**What to produce:**
For each line of the data below that holds "bool", copy the line.

**Data:**
(* ===== verification/State.v ===== *)
(** * The store of the program (src/call.h, src/mncc.h, src/sip.h, src/app.h)

    Calls and call legs are heap objects, reached by pointers.  A pointer whose
    object was freed is no longer in the store, and the primitives below crash
    when it is used.  Pointers are never reused, so a stale pointer is always
    detected.  The store also holds the globals (the call list, the id counter,
    the configuration and the MNCC connection), the armed timers of libosmocore,
    the handles sofia-sip has bound to a leg, and the trace of what the program
    sent. *)
From S2P Require Import Prelude Effect Codec Protocol Lib.

Abbreviation ptr := positive.
Abbreviation handle := positive.

(** ** Enumerations of call.h and mncc.h *)
Inductive call_type := CALL_TYPE_NONE | CALL_TYPE_SIP | CALL_TYPE_MNCC.
Inductive sip_cc_state := SIP_CC_INITIAL | SIP_CC_DLG_CNFD | SIP_CC_CONNECTED | SIP_CC_HOLD.
Inductive sip_dir := SIP_DIR_MO | SIP_DIR_MT.
Inductive mncc_cc_state :=
| MNCC_CC_INITIAL | MNCC_CC_PROCEEDING | MNCC_CC_CONNECTED | MNCC_CC_HOLD.
Inductive mncc_dir := MNCC_DIR_MO | MNCC_DIR_MT.
Inductive mncc_conn_state := MNCC_DISCONNECTED | MNCC_WAIT_VERSION | MNCC_READY.

#[export] Instance call_type_eq_dec : EqDecision call_type.
Proof. solve_decision. Defined.
#[export] Instance sip_cc_state_eq_dec : EqDecision sip_cc_state.
Proof. solve_decision. Defined.
#[export] Instance sip_dir_eq_dec : EqDecision sip_dir.
Proof. solve_decision. Defined.
#[export] Instance mncc_cc_state_eq_dec : EqDecision mncc_cc_state.
Proof. solve_decision. Defined.
#[export] Instance mncc_dir_eq_dec : EqDecision mncc_dir.
Proof. solve_decision. Defined.
#[export] Instance mncc_conn_state_eq_dec : EqDecision mncc_conn_state.
Proof. solve_decision. Defined.

(** ** Function pointers of a leg: the functions the program ever stores *)
Inductive leg_fn :=
| FN_mncc_call_leg_connect | FN_mncc_call_leg_ring | FN_mncc_call_leg_release | FN_update_rtp
| FN_sip_release_call | FN_sip_ring_call | FN_sip_connect_call | FN_sip_dtmf_call
| FN_sip_hold_call | FN_sip_retrieve_call.
#[export] Instance leg_fn_eq_dec : EqDecision leg_fn.
Proof. solve_decision. Defined.

Record leg_ops := LegOps {
  ring_call : option leg_fn;
  connect_call : option leg_fn;
  release_call : option leg_fn;
  dtmf : option leg_fn;
  hold_call : option leg_fn;
  retrieve_call : option leg_fn;
  update_rtp_cb : option leg_fn;
}.
#[export] Instance leg_ops_eq_dec : EqDecision leg_ops.
Proof. solve_decision. Defined.
Definition leg_ops0 : leg_ops := LegOps None None None None None None None.

(** The callbacks of an MNCC leg, of a SIP leg created by an INVITE that came in,
    and of a SIP leg created towards SIP (no [ring_call], no [connect_call]). *)
Definition mncc_leg_ops : leg_ops :=
  LegOps (Some FN_mncc_call_leg_ring) (Some FN_mncc_call_leg_connect)
         (Some FN_mncc_call_leg_release) None None None (Some FN_update_rtp).
Definition sip_mo_ops : leg_ops :=
  LegOps (Some FN_sip_ring_call) (Some FN_sip_connect_call) (Some FN_sip_release_call)
         (Some FN_sip_dtmf_call) (Some FN_sip_hold_call) (Some FN_sip_retrieve_call) None.
Definition sip_mt_ops : leg_ops :=
  LegOps None None (Some FN_sip_release_call) (Some FN_sip_dtmf_call)
         (Some FN_sip_hold_call) (Some FN_sip_retrieve_call) None.

(** ** Legs *)
(** [struct call_leg] *)
Record call_leg := CallLeg {
  lg_type : call_type;
  lg_call : ptr;
  in_release : bool;
  cause : Z;
  addr : sockaddr;
  payload_type : Z;
  payload_msg_type : Z;
  rx_sdp : string;
  rx_sdp_changed : bool;
  ops : leg_ops;
}.

(** [struct mncc_call_leg] without its base.  The timer [cmd_timeout] lives in
    [timers] of the store; [conn] is always the one connection. *)
Record mncc_leg := MnccLeg {
  m_state : mncc_cc_state;
  m_dir : mncc_dir;
  m_callref : Z;
  m_called : gsm_mncc_number;
  m_calling : gsm_mncc_number;
  m_imsi : string;
  m_rsp_wanted : Z;
  m_cause : Z;
}.

(** [struct sip_call_leg] without its base; [agent] is always the one agent. *)
Record sip_leg := SipLeg {
  s_handle : option handle;
  s_state : sip_cc_state;
  s_dir : sip_dir;
  s_wanted_codec : option string;
  s_sdp_payload : option string;
}.

(** What a leg pointer points to: the base and the derived structure it was
    allocated as. *)
Inductive leg_ext := XMncc (m : mncc_leg) | XSip (s : sip_leg).
Record leg := Leg { base : call_leg; ext : leg_ext }.

(** [talloc_zero] of the two derived structures, with [type] and [call] set. *)
Definition call_leg_new (t : call_type) (c : ptr) : call_leg :=
  CallLeg t c false 0 sockaddr0 0 0 EmptyString false leg_ops0.
Definition mncc_leg0 : mncc_leg :=
  MnccLeg MNCC_CC_INITIAL MNCC_DIR_MO 0 number0 number0 EmptyString 0 0.
Definition sip_leg0 : sip_leg := SipLeg None SIP_CC_INITIAL SIP_DIR_MO None None.

(** ** Calls

    [source] and [dest] point to strings that are talloc children of a leg; the
    owner is kept with the text. *)
Record call := Call {
  call_id : Z;
  initial : option ptr;
  remote : option ptr;
  source : option (ptr * string);
  dest : option (ptr * string);
  gcr : osmo_gcr;
  gcr_present : bool;
}.

(** ** The MNCC connection and the configuration *)
Record mncc_connection := Conn {
  cn_state : mncc_conn_state;
  cn_fd : Z;
  cn_reconnect : option Z;         (* the delay the timer was armed with *)
  cn_on_disconnect : bool;         (* app_mncc_disconnected is installed *)
}.

Record app_config := Config {
  sip_local_addr : string;
  sip_local_port : Z;
  sip_remote_addr : string;
  sip_remote_port : Z;
  sofia_log_level : Z;
  mncc_path : string;
  use_imsi_as_id : bool;
}.

(** ** What the program sends *)
Inductive action :=
| TxMncc (m : gsm_mncc) (rc : Z)                     (* write of a gsm_mncc, with its result *)
| TxRtp (r : gsm_mncc_rtp) (rc : Z)                  (* write of a gsm_mncc_rtp *)
| CloseFd (fd : Z)
| NuaRespond (h : option handle) (status : Z) (phrase : string)
             (reason : option string) (sdp : option string)
| NuaInvite (h : option handle) (from to : option string) (header : option string) (sdp : string)
| NuaInfo (h : option handle) (body : string)
| NuaCancel (h : option handle)
| NuaBye (h : option handle)
| NuaAck (h : option handle)
| NuaDestroy (h : option handle).

Record world := World {
  calls : gmap ptr call;
  legs : gmap ptr leg;
  g_call_list : list ptr;
  last_call_id : Z;
  conn : mncc_connection;
  cfg : app_config;
  timers : gset ptr;               (* legs whose cmd_timeout is armed *)
  nua : gmap handle ptr;           (* live handles bound to a leg (hmagic) *)
  next_ptr : ptr;
  n_io : nat;                      (* decisions of the environment so far *)
  out : list action;               (* oldest first *)
}.

(** ** Field updates *)
Definition set_calls f (w : world) : world :=
  World (f (calls w)) (legs w) (g_call_list w) (last_call_id w) (conn w) (cfg w) (timers w) (nua w) (next_ptr w) (n_io w) (out w).
Definition set_legs f (w : world) : world :=
  World (calls w) (f (legs w)) (g_call_list w) (last_call_id w) (conn w) (cfg w) (timers w) (nua w) (next_ptr w) (n_io w) (out w).
Definition set_g_call_list f (w : world) : world :=
  World (calls w) (legs w) (f (g_call_list w)) (last_call_id w) (conn w) (cfg w) (timers w) (nua w) (next_ptr w) (n_io w) (out w).
Definition set_last_call_id f (w : world) : world :=
  World (calls w) (legs w) (g_call_list w) (f (last_call_id w)) (conn w) (cfg w) (timers w) (nua w) (next_ptr w) (n_io w) (out w).
Definition set_conn f (w : world) : world :=
  World (calls w) (legs w) (g_call_list w) (last_call_id w) (f (conn w)) (cfg w) (timers w) (nua w) (next_ptr w) (n_io w) (out w).
Definition set_cfg f (w : world) : world :=
  World (calls w) (legs w) (g_call_list w) (last_call_id w) (conn w) (f (cfg w)) (timers w) (nua w) (next_ptr w) (n_io w) (out w).
Definition set_timers f (w : world) : world :=
  World (calls w) (legs w) (g_call_list w) (last_call_id w) (conn w) (cfg w) (f (timers w)) (nua w) (next_ptr w) (n_io w) (out w).
Definition set_nua f (w : world) : world :=
  World (calls w) (legs w) (g_call_list w) (last_call_id w) (conn w) (cfg w) (timers w) (f (nua w)) (next_ptr w) (n_io w) (out w).
Definition set_next_ptr f (w : world) : world :=
  World (calls w) (legs w) (g_call_list w) (last_call_id w) (conn w) (cfg w) (timers w) (nua w) (f (next_ptr w)) (n_io w) (out w).
Definition set_n_io f (w : world) : world :=
  World (calls w) (legs w) (g_call_list w) (last_call_id w) (conn w) (cfg w) (timers w) (nua w) (next_ptr w) (f (n_io w)) (out w).
Definition set_out f (w : world) : world :=
  World (calls w) (legs w) (g_call_list w) (last_call_id w) (conn w) (cfg w) (timers w) (nua w) (next_ptr w) (n_io w) (f (out w)).

Definition set_base f (l : leg) : leg := Leg (f (base l)) (ext l).
Definition set_in_release b (l : call_leg) : call_leg :=
  CallLeg (lg_type l) (lg_call l) b (cause l) (addr l) (payload_type l) (payload_msg_type l) (rx_sdp l) (rx_sdp_changed l) (ops l).
Definition set_cause v (l : call_leg) : call_leg :=
  CallLeg (lg_type l) (lg_call l) (in_release l) v (addr l) (payload_type l) (payload_msg_type l) (rx_sdp l) (rx_sdp_changed l) (ops l).
Definition set_addr v (l : call_leg) : call_leg :=
  CallLeg (lg_type l) (lg_call l) (in_release l) (cause l) v (payload_type l) (payload_msg_type l) (rx_sdp l) (rx_sdp_changed l) (ops l).
Definition set_payload_type v (l : call_leg) : call_leg :=
  CallLeg (lg_type l) (lg_call l) (in_release l) (cause l) (addr l) v (payload_msg_type l) (rx_sdp l) (rx_sdp_changed l) (ops l).
Definition set_payload_msg_type v (l : call_leg) : call_leg :=
  CallLeg (lg_type l) (lg_call l) (in_release l) (cause l) (addr l) (payload_type l) v (rx_sdp l) (rx_sdp_changed l) (ops l).
Definition set_rx_sdp v ch (l : call_leg) : call_leg :=
  CallLeg (lg_type l) (lg_call l) (in_release l) (cause l) (addr l) (payload_type l) (payload_msg_type l) v ch (ops l).
Definition set_ops v (l : call_leg) : call_leg :=
  CallLeg (lg_type l) (lg_call l) (in_release l) (cause l) (addr l) (payload_type l) (payload_msg_type l) (rx_sdp l) (rx_sdp_changed l) v.

Definition set_m_state v (m : mncc_leg) : mncc_leg :=
  MnccLeg v (m_dir m) (m_callref m) (m_called m) (m_calling m) (m_imsi m) (m_rsp_wanted m) (m_cause m).
Definition set_m_rsp_wanted v (m : mncc_leg) : mncc_leg :=
  MnccLeg (m_state m) (m_dir m) (m_callref m) (m_called m) (m_calling m) (m_imsi m) v (m_cause m).
Definition set_m_cause v (m : mncc_leg) : mncc_leg :=
  MnccLeg (m_state m) (m_dir m) (m_callref m) (m_called m) (m_calling m) (m_imsi m) (m_rsp_wanted m) v.
Definition set_s_state v (s : sip_leg) : sip_leg :=
  SipLeg (s_handle s) v (s_dir s) (s_wanted_codec s) (s_sdp_payload s).
Definition set_s_wanted_codec v (s : sip_leg) : sip_leg :=
  SipLeg (s_handle s) (s_state s) (s_dir s) v (s_sdp_payload s).

Definition set_initial v (c : call) : call :=
  Call (call_id c) v (remote c) (source c) (dest c) (gcr c) (gcr_present c).
Definition set_remote v (c : call) : call :=
  Call (call_id c) (initial c) v (source c) (dest c) (gcr c) (gcr_present c).
Definition set_route src dst (c : call) : call :=
  Call (call_id c) (initial c) (remote c) src dst (gcr c) (gcr_present c).
Definition set_gcr v (c : call) : call :=
  Call (call_id c) (initial c) (remote c) (source c) (dest c) v true.

Definition set_cn_state v (c : mncc_connection) : mncc_connection :=
  Conn v (cn_fd c) (cn_reconnect c) (cn_on_disconnect c).

(** ** Primitives *)
Abbreviation MW := (M world).

(** Dereference a leg or call pointer. *)
Definition deref_leg (l : ptr) : MW leg :=
  w <- gets id ;; some_or UseAfterFree (legs w !! l).
Definition deref_call (c : ptr) : MW call :=
  w <- gets id ;; some_or UseAfterFree (calls w !! c).

(** Assign to fields of an object. *)
Definition upd_leg (l : ptr) (f : leg -> leg) : MW unit :=
  x <- deref_leg l ;; modify (set_legs (<[l := f x]>)).
Definition upd_call (c : ptr) (f : call -> call) : MW unit :=
  x <- deref_call c ;; modify (set_calls (<[c := f x]>)).
Definition upd_base (l : ptr) (f : call_leg -> call_leg) : MW unit := upd_leg l (set_base f).

(** The casts to [struct mncc_call_leg] and [struct sip_call_leg], followed by
    an access. *)
Definition as_mncc (l : ptr) : MW mncc_leg :=
  x <- deref_leg l ;; match ext x with XMncc m => ret m | XSip _ => crash TypeConfusion end.
Definition as_sip (l : ptr) : MW sip_leg :=
  x <- deref_leg l ;; match ext x with XSip s => ret s | XMncc _ => crash TypeConfusion end.
Definition upd_mncc (l : ptr) (f : mncc_leg -> mncc_leg) : MW unit :=
  m <- as_mncc l ;; upd_leg l (fun x => Leg (base x) (XMncc (f m))).
Definition upd_sip (l : ptr) (f : sip_leg -> sip_leg) : MW unit :=
  s <- as_sip l ;; upd_leg l (fun x => Leg (base x) (XSip (f s))).

Definition emit (a : action) : MW unit := modify (set_out (fun o => o ++ [a])).

(** The next decision of the environment. *)
Definition tick : MW nat :=
  n <- gets n_io ;; modify (set_n_io S) ;; ret n.

(** [osmo_timer_schedule] and [osmo_timer_del] of a leg's [cmd_timeout]: the
    timer is a member of the leg, so the leg must be alive. *)
Definition timer_schedule (l : ptr) : MW unit :=
  _ <- deref_leg l ;; modify (set_timers (fun t => {[l]} ∪ t)).
Definition timer_del (l : ptr) : MW unit :=
  _ <- deref_leg l ;; modify (set_timers (fun t => t ∖ {[l]})).

(** [talloc_free] of a leg.  An armed timer in it stays armed: the timer list
    then holds a dangling pointer. *)
Definition free_leg (l : ptr) : MW unit :=
  _ <- deref_leg l ;; modify (set_legs (delete l)).

(** [talloc_free] of a call: its talloc children, the legs allocated under it,
    are freed with it. *)
Definition free_call (c : ptr) : MW unit :=
  _ <- deref_call c ;;
  modify (set_calls (delete c)) ;;
  modify (set_legs (filter (fun kv => lg_call (base kv.2) <> c))).

(** [nua_handle_destroy]: sofia-sip delivers no further event for the handle. *)
Definition nua_handle_destroy (h : option handle) : MW unit :=
  emit (NuaDestroy h) ;;
  match h with
  | Some x => modify (set_nua (delete x))
  | None => ret tt
  end.

(** [nua_handle_bind] *)
Definition nua_handle_bind (h : handle) (l : ptr) : MW unit :=
  modify (set_nua (<[h := l]>)).

(** Read a string pointer of a call: [None] is NULL, and the string is gone
    once the leg it was allocated under is. *)
Definition read_str (o : option (ptr * string)) : MW (option string) :=
  match o with
  | None => ret None
  | Some (owner, s) => _ <- deref_leg owner ;; ret (Some s)
  end.

Section alloc.
Context {E : Env}.

(** [talloc_zero]: a fresh object, or NULL. *)
Definition talloc_call (x : call) : MW (option ptr) :=
  n <- tick ;;
  if alloc_ok n then
    p <- gets next_ptr ;;
    modify (set_next_ptr Pos.succ) ;; modify (set_calls (<[p := x]>)) ;; ret (Some p)
  else ret None.
Definition talloc_leg (x : leg) : MW (option ptr) :=
  n <- tick ;;
  if alloc_ok n then
    p <- gets next_ptr ;;
    modify (set_next_ptr Pos.succ) ;; modify (set_legs (<[p := x]>)) ;; ret (Some p)
  else ret None.

(** [talloc_asprintf] and [talloc_strdup] of a string kept in the store. *)
Definition talloc_str (owner : ptr) (s : string) : MW (option (ptr * string)) :=
  n <- tick ;; ret (if alloc_ok n then Some (owner, s) else None).
End alloc.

**Task result:**
  in_release : bool;
  rx_sdp_changed : bool;
  gcr_present : bool;
  cn_on_disconnect : bool;         (* app_mncc_disconnected is installed *)
  use_imsi_as_id : bool;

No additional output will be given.